As it has been a while, I restarted Ubuntu this morning. Wi-Fi wouldn’t connect and its panel displays “No Wi-Fi adapter found”.

Multiple answers online suggested to upgrade Ubuntu, update Broadcom driver, boot from Ubuntu ISO and update the settings. Dell XPS I’ve has Killer Wi-Fi adapter, so the second solution is ruled out. This laptop doesn’t have an ethernet port so updates are ruled out.

After window shopping for a bit I realized I’ve an USB-C to ethernet adapter I ordered months ago. Plugged it in for updating the drivers. To know the right network adapter name, I punched in some commands (lspci, lshw).

One Unix Stack Exchange [1] answer was enlightening. Suggestion one was to re-build the kernel modules and suggestion two was to change the kernel to older version in grub.

I run Ubuntu 18.04 which uses 5.3.0-1026-gke linux kernel and its respective directory /lib/modules/5.3.0-1026-gke/build didn’t exist. Older kernel versions had this. I then realized kernel updates must have broken. I then opted for the second suggestion which is to change the underlying linux kernel.
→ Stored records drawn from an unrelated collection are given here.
Lemma imap_index_only {A B : Type} (g : nat -> B) (l : list A) :
  imap (fun i _ => g i) l = map g (seq 0 (length l)).
Proof.
  revert g. induction l as [|a l IH]; intros g; [reflexivity|].
  simpl. f_equal. rewrite <- seq_shift, map_map. apply (IH (fun i => g (S i))).
Qed.

(** A loop that assigns every slot from its index alone. *)
Lemma fill_loop (g : nat -> float) (l : list float) :
  for_loop 0 (length l) (fun i vals => <[i := g i]> vals) l =
  map g (seq 0 (length l)).
Proof.
  rewrite (update_loop (fun i _ => g i)). apply imap_index_only.
Qed.

Lemma fill_loop_of_length (g : nat -> float) (l : list float) (n : nat) :
  length l = n ->
  for_loop 0 n (fun i vals => <[i := g i]> vals) l = map g (seq 0 n).
Proof. intros <-. apply fill_loop. Qed.

Lemma map_get_seq (l : list float) : map (get l) (seq 0 (length l)) = l.
Proof.
  apply list_eq. intros i. rewrite list_lookup_fmap.
  destruct (decide (i < length l)%nat) as [Hi|Hi].
  - rewrite lookup_seq_lt by exact Hi. simpl. unfold get.
    destruct (lookup_lt_is_Some_2 l i Hi) as [v Hv]. rewrite Hv. reflexivity.
  - rewrite lookup_seq_ge by lia. rewrite lookup_ge_None_2 by lia.
    reflexivity.
Qed.

Lemma relax_length (scale bias : float) (vs : list float) :
  length (SimulateSpec.relax scale bias vs) = length vs.
Proof. unfold SimulateSpec.relax. rewrite length_map, length_seq. reflexivity. Qed.
(** ** The scenario *)

(** C9. On the three-record dataset, whatever the identifiers: State=StateA
    leaves 2 records with 5 deaths in total and an average duration of 3/2
    (shown as "2", "5", "1.5"); State=StateA and Year=2023 leaves exactly
    the Fire record; and the unfiltered state chart puts StateB (10) above
    StateA (5). *)
Theorem C9_three_record_scenario
    (argsort : list Z → list nat) (i1 i2 i3 : option string) :
  argsort_correct argsort →
  total_incidents
    (apply_filters (scenario i1 i2 i3) (mkSelection (PStr "StateA") All All All)) = 2 ∧
  total_deaths
    (apply_filters (scenario i1 i2 i3) (mkSelection (PStr "StateA") All All All)) = 5%Z ∧
  avg_duration
    (apply_filters (scenario i1 i2 i3) (mkSelection (PStr "StateA") All All All))
    = PFloat (3 # 2) ∧
  metrics_display (scenario i1 i2 i3)
    (apply_filters (scenario i1 i2 i3) (mkSelection (PStr "StateA") All All All))
    = Some ("2", "5", "1.5") ∧
  apply_filters (scenario i1 i2 i3) (mkSelection (PStr "StateA") (PInt 2023) All All)
    = [mkRow (Some "StateA") (Some 2023%Z) (Some "February") (Some "Fire") i2
         (Some 0%Z) (Some 1%Q)] ∧
  fatalities_by_state argsort (apply_filters (scenario i1 i2 i3) no_filter)
    = [("StateB", 10%Z); ("StateA", 5%Z)].
Proof.
  intros Hok. do 5 (split; [reflexivity|]).
  unfold fatalities_by_state.
  pose proof (sort_values_desc_Sorted argsort Hok snd
    (deaths_by_state (apply_filters (scenario i1 i2 i3) no_filter))) as Hsorted.
  pose proof (sort_values_desc_Permutation argsort Hok snd
    (deaths_by_state (apply_filters (scenario i1 i2 i3) no_filter))) as Hperm.
  change (deaths_by_state (apply_filters (scenario i1 i2 i3) no_filter))
    with [("StateA", 5%Z); ("StateB", 10%Z)] in Hperm at 2.
  symmetry in Hperm. apply Permutation_length_2_inv in Hperm as [Heq|Heq];
    rewrite Heq in Hsorted |- *; [|done].
  apply StronglySorted_inv in Hsorted as [_ Hhd].
  apply Forall_cons in Hhd as [Hle _]. simpl in Hle. lia.
Qed.

(** ** Counterexamples to the claims as first stated *)

Lemma C3_missing_state_counterexample :
  column_sum
    (snd <$> fatalities_by_state insertion_argsort (apply_filters stateless no_filter))
  = 0%Z ∧
  total_deaths (apply_filters stateless no_filter) = 3%Z ∧
  column_sum
    (snd <$> fatalities_by_state insertion_argsort (apply_filters stateless no_filter))
  ≠ total_deaths (apply_filters stateless no_filter).
Proof. repeat split; done. Qed.

Lemma C4_missing_type_counterexample :
  sum_list (snd <$> incidents_by_type (apply_filters typeless no_filter)) = 0 ∧
  total_incidents (apply_filters typeless no_filter) = 1 ∧
  sum_list (snd <$> incidents_by_type (apply_filters typeless no_filter))
  ≠ total_incidents (apply_filters typeless no_filter).
Proof. repeat split; done. Qed.

Lemma C6_tie_order_counterexample :
  encounter_order (apply_filters tied no_filter) = ["StateB"; "StateA"] ∧
  fatalities_by_state insertion_argsort (apply_filters tied no_filter)
    = [("StateA", 5%Z); ("StateB", 5%Z)] ∧
  ¬ ties_in_encounter_order (apply_filters tied no_filter)
      (fatalities_by_state insertion_argsort (apply_filters tied no_filter)).
Proof.
  split; [reflexivity|]. split; [reflexivity|].
  intros Hties.
  destruct (Hties 0 1 "StateA" "StateB" 5%Z) as (i' & j' & Hlt & Hi & Hj);
    [lia|reflexivity|reflexivity|].
  destruct j' as [|j']; [lia|].
  destruct i' as [|[|i']]; [discriminate Hi| |discriminate Hi].
  destruct j' as [|j']; [lia|discriminate Hj].
Qed.

Lemma C7_absent_month_counterexample :
  monthly_trend sample (apply_filters sample only_StateB)
    = [(Some "January", Some 1); (Some "February", None)] ∧
  ¬ ((Some "February", Some 0) ∈ monthly_trend sample (apply_filters sample only_StateB)
     ∨ Some "February" ∉ fst <$> monthly_trend sample (apply_filters sample only_StateB)).
Proof.
  split; [reflexivity|].
  change (monthly_trend sample (apply_filters sample only_StateB))
    with [(Some "January", Some 1); (Some "February", @None nat)].
  intros [Hzero|Hdropped].
  - apply elem_of_cons in Hzero as [[=]|Hzero].
    apply elem_of_cons in Hzero as [[=]|Hzero].
    by apply elem_of_nil in Hzero.
  - apply Hdropped. simpl. right. left.
Qed.

(** ** The theorems at work on the worked inputs *)

Lemma C3_state_sums_witness :
  Forall (λ r, is_Some (States r)) (apply_filters sample only_StateA) ∧
  column_sum
    (snd <$> fatalities_by_state insertion_argsort (apply_filters sample only_StateA))
  = total_deaths (apply_filters sample only_StateA).
Proof.
  assert (Hstates : Forall (λ r, is_Some (States r)) (apply_filters sample only_StateA))
    by (repeat constructor; by eexists).
  split; [exact Hstates|].
  exact (C3_state_sums_add_up_to_total_deaths insertion_argsort sample only_StateA
           insertion_argsort_correct Hstates).
Defined.

Lemma C4_type_counts_witness :
  sum_list (snd <$> incidents_by_type (apply_filters sample no_filter))
  = total_incidents (apply_filters sample no_filter).
Proof.
  apply (C4_type_counts_add_up_to_total_incidents sample no_filter);
    repeat constructor; by eexists.
Defined.

Lemma C5_empty_view_witness :
  (apply_filters sample only_StateC = [] ∧
   total_incidents (apply_filters sample only_StateC) = 0 ∧
   total_deaths (apply_filters sample only_StateC) = 0%Z ∧
   avg_duration (apply_filters sample only_StateC) = PNaN ∧
   metrics_display sample (apply_filters sample only_StateC)
     = Some ("0", "0", "nan")) ∧
  (apply_filters uncounted only_StateC = [] ∧
   metrics_display uncounted (apply_filters uncounted only_StateC)
     = Some ("0", "0.0", "nan")).
Proof.
  split.
  - split; [reflexivity|].
    apply (C5_empty_view_metrics sample only_StateC). reflexivity.
  - split; [reflexivity|].
    apply (C5_empty_view_metrics uncounted only_StateC). reflexivity.
Defined.

Lemma C6_fatalities_sorted_witness :
  StronglySorted (λ a b, (b.2 ≤ a.2)%Z)
    (fatalities_by_state insertion_argsort (apply_filters sample no_filter)).
Proof.
  exact (proj1 (C6_fatalities_sorted_descending insertion_argsort sample no_filter
                  insertion_argsort_correct)).
Defined.

Lemma C7_monthly_trend_witness :
  (Some "February", None) ∈ monthly_trend sample (apply_filters sample only_StateB).
Proof.
  apply (proj1 (proj2 (C7_monthly_trend_reindexed sample only_StateB))).
  - right. left.
  - intros r Hr. apply list_elem_of_singleton in Hr as ->. done.
Defined.


Lemma C9_three_record_scenario_witness :
  fatalities_by_state insertion_argsort (apply_filters sample no_filter)
  = [("StateB", 10%Z); ("StateA", 5%Z)].
Proof.
  apply (C9_three_record_scenario insertion_argsort
           (Some "INC-1") (Some "INC-2") (Some "INC-3") insertion_argsort_correct).
Defined.

Lemma C10_missing_month_witness :
  PNaN ∈ month_options gappy ∧
  (PNaN ∉ state_options gappy) ∧
  (PNaN ∉ year_options gappy) ∧
  (PNaN ∉ incident_options gappy).
Proof.
  destruct (C10_missing_month_option gappy) as (Hmonth & _ & Hrest).
  split; [|exact Hrest].
  apply Hmonth. eexists. split; [right; left|]. reflexivity.
Defined.

(** * Further properties of the pipeline *)

(** ** Filter engine *)

Lemma sublist_filter_impl {A} (P Q : A → Prop)
    `{∀ x, Decision (P x)} `{∀ x, Decision (Q x)} (l : list A) :
  (∀ x, P x → Q x) → filter P l `sublist_of` filter Q l.
Proof.
  intros HPQ. rewrite <- (list_filter_filter_l P Q l) by done.
  apply sublist_filter.
Qed.

Lemma dim_ok_All_state (y m t : pyvalue) (r : Row) :
  dim_ok DimState (mkSelection All y m t) r = true.
Proof. reflexivity. Qed.

Lemma str_cell_eq_spec (c : option string) (s : string) :
  str_cell_eq c (PStr s) = true ↔ c = Some s.
Proof.
  destruct c as [s'|]; simpl; [|done].
  rewrite String.eqb_eq. split; congruence.
Qed.

Lemma str_cell_eq_True (c : option string) (s : string) :
  str_cell_eq c (PStr s) ↔ c = Some s.
Proof. rewrite Is_true_true. apply str_cell_eq_spec. Qed.

Lemma int_cell_eq_spec (c : option Z) (y : Z) :
  int_cell_eq c (PInt y) = true ↔ c = Some y.
Proof.
  destruct c as [y'|]; simpl; [|done].
  rewrite Z.eqb_eq. split; congruence.
Qed.

(** X1. Filtering a view again by the selection that produced it changes
    nothing. *)
Theorem filtering_twice_is_filtering_once (df : DataFrame) (sel : Selection) :
  apply_filters (apply_filters df sel) sel = apply_filters df sel.
Proof.
  rewrite !apply_filters_spec, list_filter_filter.
  apply list_filter_iff. intros r. tauto.
Qed.

(** X2. Setting any one of the four selections back to "All" can only add
    rows: the view under the full selection is a subsequence of the view
    under the relaxed one. *)
Theorem relaxing_one_filter_widens_the_view (df : DataFrame) (s y m t : pyvalue) :
  apply_filters df (mkSelection s y m t)
    `sublist_of` apply_filters df (mkSelection All y m t) ∧
  apply_filters df (mkSelection s y m t)
    `sublist_of` apply_filters df (mkSelection s All m t) ∧
  apply_filters df (mkSelection s y m t)
    `sublist_of` apply_filters df (mkSelection s y All t) ∧
  apply_filters df (mkSelection s y m t)
    `sublist_of` apply_filters df (mkSelection s y m All).
Proof.
  rewrite !apply_filters_spec.
  repeat split; apply sublist_filter_impl; intros r;
    unfold row_selected, dim_ok; simpl; rewrite !andb_True; intuition done.
Qed.

(** X3. The month dropdown offers the missing value when a record has no
    month (it is built without [dropna]); choosing it empties the view,
    whatever the other three selections are, because no cell equals NaN. *)
Theorem missing_month_option_selects_nothing (df : DataFrame) (sel : Selection) :
  month_filter sel = PNaN → apply_filters df sel = [].
Proof.
  intros Hnan. rewrite apply_filters_spec. apply filter_none. intros r.
  unfold row_selected, dim_ok. rewrite Hnan. simpl.
  destruct (Month_Name r); simpl; rewrite !andb_True; tauto.
Qed.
I picked the most recent kernel where I didn’t have the Wi-Fi discovery issue.

grep gnulinux /boot/grub/grub.cfg      # find out available kernel images
sudo vi /etc/default/grub              # edit GRUB_DEFAULT value as described in [2]
sudo update grub                       # for next reboot
sudo shutdown -r now                   # restart the machine and rejoice

Both wired and wireless connections now work fine. Next step is to spend some time in the weekend to understand what broke with 5.3.0-1026-gke build and Wi-Fi adapter.

References

  1. No ethernet/wireless connection after dist upgrade by Unix Stack Exchange. Link.
  2. Change default kernel in Ubuntu by kowalczyk.me. Link.